THE PROBLEM >> Please show every line in the entries below that includes the word "negb".

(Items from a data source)
(* ===== verification/Threads.v ===== *)
(** Who owns the worker's thread: class Worker (src/internal/worker.hpp,
    src/worker.cpp) and the calls of Client::Impl that wait for it
    (src/client.cpp).

    std::thread::join throws when there is no thread to join and when a thread
    joins itself, and destroying a std::thread that was not joined ends the
    process. [Worker::join_blocking] runs under join_mutex_, so the calls of several
    threads on one Worker are a sequence; in the model a join is a step that
    ends when the thread has (Wakeup.v shows that it does, once it was asked to
    stop). *)
From S2P Require Import Prelude Types Serializer Pipeline.

Local Open Scope Z_scope.
Local Open Scope pt_scope.

(** * Definitions *)

Module Handle.

(** [class Worker]. A std::thread object owns a thread, given by its id, or none. *)
Record Worker : Type := mkWorker {
  thread_ : option Z;
  thread_id_ : Z;
  started_ : bool;
  handle_joined : bool;
  joins : nat   (* history: how often a thread was joined *)
}.

Definition new_worker : Worker := mkWorker None 0 false false 0.

(** [Worker::start]: the new thread has the id [id]. *)
Definition handle_start (id : Z) (w : Worker) : Worker := mkWorker (Some id) id true (handle_joined w) (joins w).

(** [Worker::is_current_thread], called on the thread [me]. *)
Definition is_current_thread (me : Z) (w : Worker) : bool := started_ w && (me =? thread_id_ w).

(** [std::thread::join]. *)
Definition thread_join (me : Z) : M Worker (library_call unit) := fun w =>
  match thread_ w with
  | None => (StdException "invalid_argument", w)
  | Some id =>
      if me =? id then (StdException "resource_deadlock_would_occur", w)
      else (Value tt, mkWorker None (thread_id_ w) (started_ w) (handle_joined w) (Datatypes.S (joins w)))
  end.

Definition set_joined (w : Worker) : Worker := mkWorker (thread_ w) (thread_id_ w) (started_ w) true (joins w).

(** [Worker::join_blocking]. *)
Definition handle_join (me : Z) : M Worker (library_call unit) :=
  let* joined := mget handle_joined in
  let* owned := mget thread_ in
  if joined || match owned with None => true | Some _ => false end
  then mput set_joined ;; mreturn (Value tt)
  else
  let* r := thread_join me in
  match r with
  | Value _ => mput set_joined ;; mreturn (Value tt)
  | thrown => mreturn thrown
  end.

(** [Worker::wait_and_join]; [finished] is what [wait_finished] answers. *)
Definition handle_wait (me : Z) (finished : bool) : M Worker (library_call bool) :=
  let* started := mget started_ in
  if negb started then mreturn (Value true)
  else if negb finished then mreturn (Value false)
  else
  let* r := handle_join me in
  match r with
  | Value _ => mreturn (Value true)
  | StdException what => mreturn (StdException what)
  | OtherException => mreturn OtherException
  end.

(** [Worker::~Worker], and the destructor of its std::thread: the process ends
    when an exception leaves a destructor, or when a thread is still owned. *)
Definition destroy_handle (me : Z) : M Worker (library_call unit) :=
  let* r := handle_join me in
  match r with
  | Value _ =>
      let* owned := mget thread_ in
      match owned with
      | None => mreturn (Value tt)
      | Some _ => mreturn (StdException "terminate")
      end
  | thrown => mreturn thrown
  end.

(** The part of Client::Impl that owns the worker. *)
Record Owner : Type := mkOwner {
  worker_ : Worker;
  life : LifecycleState
}.

Definition on_worker {A} (m : M Worker A) : M Owner A := fun o =>
  let '(a, w) := m (worker_ o) in (a, mkOwner w (life o)).
Definition owner_life (l : LifecycleState) : M Owner unit := mput (fun o => mkOwner (worker_ o) l).
Definition owner_close : M Owner unit :=
  mput (fun o => mkOwner (worker_ o) (if bool_decide (life o = Running) then Stopping else life o)).

(** [Client::Impl::shutdown] as far as the thread goes: whether it answers that
    the worker has stopped. *)
Definition owner_shutdown (me : Z) (finished : bool) : M Owner (library_call bool) :=
  let* current := mget (fun o => is_current_thread me (worker_ o)) in
  if current then owner_close ;; mreturn (Value false)
  else
  let* l := mget life in
  if bool_decide (l = Stopped) then mreturn (Value true)
  else
  owner_life Stopping ;;
  let* r := on_worker (handle_wait me finished) in
  match r with
  | Value true => owner_life Stopped ;; mreturn (Value true)
  | other => mreturn other
  end.

(** [Client::Impl::wait_for_worker_exit]. *)
Definition owner_wait (me : Z) (finished : bool) : M Owner (library_call bool) :=
  let* current := mget (fun o => is_current_thread me (worker_ o)) in
  if current then mreturn (Value false)
  else
  let* r := on_worker (handle_wait me finished) in
  match r with
  | Value true =>
      mput (fun o => mkOwner (worker_ o) (if bool_decide (life o = Running) then Running else Stopped)) ;;
      mreturn (Value true)
  | other => mreturn other
  end.

(** [Client::Impl::~Impl] and the destruction of its members. *)
Definition owner_destroy (me : Z) (finished : bool) : M Owner (library_call unit) :=
  let* r := owner_shutdown me finished in
  match r with
  | Value _ =>
      let* r2 := on_worker (handle_join me) in
      match r2 with
      | Value _ => on_worker (destroy_handle me)
      | thrown => mreturn thrown
      end
  | StdException what => mreturn (StdException what)
  | OtherException => mreturn OtherException
  end.

(** A client whose constructor has started the worker. *)
Definition new_owner (id : Z) : Owner := mkOwner (handle_start id new_worker) Running.

(** A call on the thread [me]; [finished] is whether the worker's loop had ended
    when the time was up. *)
Inductive Call : Type :=
| CallShutdown (me : Z) (finished : bool)
| CallWait (me : Z) (finished : bool).

Definition call (c : Call) : M Owner (library_call bool) :=
  match c with
  | CallShutdown me finished => owner_shutdown me finished
  | CallWait me finished => owner_wait me finished
  end.

(** Calls in the order in which they take join_mutex_. *)
Fixpoint calls (l : list Call) : M Owner (list (library_call bool)) :=
  match l with
  | [] => mreturn []
  | c :: l' =>
      let* r := call c in
      let* rs := calls l' in
      mreturn (r :: rs)
  end.

(** The thread is owned until it is joined, once; and only then is the client
    stopped. *)
Definition owned (id : Z) (o : Owner) : Prop :=
  started_ (worker_ o) = true /\ thread_id_ (worker_ o) = id /\
  (thread_ (worker_ o) = Some id /\ handle_joined (worker_ o) = false /\ joins (worker_ o) = 0%nat /\ life o <> Stopped \/
   thread_ (worker_ o) = None /\ handle_joined (worker_ o) = true /\ joins (worker_ o) = 1%nat).

(** * Lemmas *)

Lemma handle_join_owned id me o :
  owned id o -> me <> id ->
  let '(r, w) := handle_join me (worker_ o) in
  r = Value tt /\ forall l, owned id (mkOwner w l) /\ handle_joined w = true /\ thread_ w = None /\ joins w = 1%nat.
Proof.
  intros (Hs & Hid & Hc) Hme. destruct o as [[th tid st jd js] l0]. simpl in *. subst st tid.
  unfold handle_join, mthen, mget, mput, thread_join. simpl.
  destruct Hc as [(-> & -> & -> & Hl)|(-> & -> & ->)]; simpl.
  - apply Z.eqb_neq in Hme. rewrite Hme. simpl. split; [done|]. intros l. unfold owned. simpl. by auto 10.
  - split; [done|]. intros l. unfold owned. simpl. by auto 10.
Qed.

Lemma handle_wait_owned id me finished o :
  owned id o -> me <> id ->
  let '(r, w) := handle_wait me finished (worker_ o) in
  r = Value finished /\
  (if finished then forall l, owned id (mkOwner w l) else w = worker_ o).
Proof.
  intros Ho Hme. pose proof (handle_join_owned id me o Ho Hme) as Hj. unfold handle_wait, mthen, mget.
  destruct Ho as (-> & _). simpl. destruct finished; simpl; [|done].
  destruct (handle_join me (worker_ o)) as [r w]. destruct Hj as [-> Hj]. split; [done|]. intros l. by apply Hj.
Qed.

(** Every call keeps the thread owned, and none throws. *)
Lemma call_owned id c o :
  owned id o -> let '(r, o') := call c o in (exists b, r = Value b) /\ owned id o'.
Proof.
  intros Ho. assert (forall me, is_current_thread me (worker_ o) = (me =? id)) as Hcur.
  { intros me. unfold is_current_thread. by destruct Ho as (-> & -> & _). }
  destruct c as [me fin|me fin]; simpl; unfold owner_shutdown, owner_wait, mthen, mget; rewrite Hcur;
    (destruct (Z.eqb_spec me id) as [_|Hme]; [|pose proof (handle_wait_owned id me fin o Ho Hme) as Hw]).
  - split; [by eexists|]. destruct Ho as (? & ? & Hc). unfold owned. simpl. split; [done|]. split; [done|].
    destruct Hc as [(? & ? & ? & ?)|?]; [left|by right]. repeat split; try done. by case_bool_decide.
  - case_bool_decide as Hl; [split; [by eexists|done]|]. unfold owner_life, mput, on_worker. simpl.
    destruct (handle_wait me fin (worker_ o)) as [r w]. destruct Hw as [-> Hw]. destruct fin; simpl; (split; [by eexists|]); [apply Hw|].
    subst w. destruct Ho as (? & ? & Hc). split; [done|]. split; [done|]. destruct Hc as [(? & ? & ? & ?)|?]; [by left|by right].
  - split; [by eexists|done].
  - unfold on_worker. destruct (handle_wait me fin (worker_ o)) as [r w]. destruct Hw as [-> Hw].
    destruct fin; simpl; (split; [by eexists|]); [apply Hw|]. subst w. by destruct o.
Qed.

Lemma calls_owned id l o :
  owned id o -> let '(rs, o') := calls l o in Forall (fun r => exists b, r = Value b) rs /\ owned id o'.
Proof.
  revert o. induction l as [|c l IH]; intros o Ho; simpl; [by split|]. unfold mthen.
  pose proof (call_owned id c o Ho) as Hc. destruct (call c o) as [r o1]. destruct Hc as [Hr Ho1].
  specialize (IH o1 Ho1). destruct (calls l o1) as [rs o2]. destruct IH. split; [by constructor|done].
Qed.

Lemma new_owned id : owned id (new_owner id).
Proof. unfold owned. simpl. by auto 10. Qed.

(** * Theorems *)

(** C25: The worker's thread is never abandoned, joined twice or joined by
    itself. Any number of threads, the worker's own among them, call shutdown()
    and wait_for_worker_exit() in any order: no call throws, and the client
    reaches Stopped only when the thread was joined. When another thread then
    destroys the client, that ends without an exception, the thread has been
    joined exactly once and none is owned any more. *)
Theorem thread_joined_once id l me finished :
  me <> id ->
  let '(rs, o) := calls l (new_owner id) in
  Forall (fun r => exists b, r = Value b) rs /\
  (life o = Stopped -> handle_joined (worker_ o) = true /\ joins (worker_ o) = 1%nat) /\
  let '(r, o') := owner_destroy me finished o in
  r = Value tt /\ thread_ (worker_ o') = None /\ joins (worker_ o') = 1%nat.
Proof.
  intros Hme. pose proof (calls_owned id l _ (new_owned id)) as Hc. destruct (calls l (new_owner id)) as [rs o].
  destruct Hc as [Hrs Ho]. split; [done|]. split.
  { intros Hl. destruct Ho as (_ & _ & [(_ & _ & _ & ?)|(_ & ? & ?)]); done. }
  unfold owner_destroy, mthen. pose proof (call_owned id (CallShutdown me finished) o Ho) as Hs. simpl in Hs.
  destruct (owner_shutdown me finished o) as [r o1]. destruct Hs as [[b ->] Ho1].
  unfold on_worker. pose proof (handle_join_owned id me o1 Ho1 Hme) as Hj.
  destruct (handle_join me (worker_ o1)) as [r1 w1]. destruct Hj as [-> Hj]. destruct (Hj (life o1)) as (Ho2 & _).
  unfold destroy_handle, mthen. pose proof (handle_join_owned id me _ Ho2 Hme) as Hj2. simpl in *.
  destruct (handle_join me w1) as [r2 w2]. destruct Hj2 as [-> Hj2]. destruct (Hj2 (life o1)) as (_ & _ & Hth & Hjs).
  unfold mget. rewrite Hth. done.
Qed.

(** The destructor has no guard for the worker's own thread: a client that is
    destroyed inside a sink or callback joins itself, and the exception leaves a
    destructor. *)
Lemma destroy_on_worker_thread id finished :
  fst (owner_destroy id finished (new_owner id)) = StdException "resource_deadlock_would_occur".
Proof. cbv -[Z.eqb]. rewrite Z.eqb_refl. cbv -[Z.eqb]. by rewrite Z.eqb_refl. Qed.

Lemma thread_joined_once_witness :
  let '(rs, o) := calls [CallShutdown 7 true; CallShutdown 1 false; CallWait 2 true; CallShutdown 1 true] (new_owner 7) in
  rs = [Value false; Value false; Value true; Value true] /\ life o = Stopped /\
  fst (owner_destroy 1 true o) = Value tt /\ joins (worker_ (snd (owner_destroy 1 true o))) = 1%nat.
Proof.
  pose proof (thread_joined_once 7 [CallShutdown 7 true; CallShutdown 1 false; CallWait 2 true; CallShutdown 1 true] 1 true ltac:(done)) as Ht.
  destruct (calls _ _) as [rs o] eqn:E. vm_compute in E. injection E as <- <-. split; [reflexivity|]. split; [reflexivity|].
  destruct Ht as (_ & _ & Hd). destruct (owner_destroy _ _ _) as [r o'] in Hd |- *. simpl. by destruct Hd as (? & _ & ?).
Defined.

End Handle.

TASK RESPONSE >>
  if negb started then mreturn (Value true)
  else if negb finished then mreturn (Value false)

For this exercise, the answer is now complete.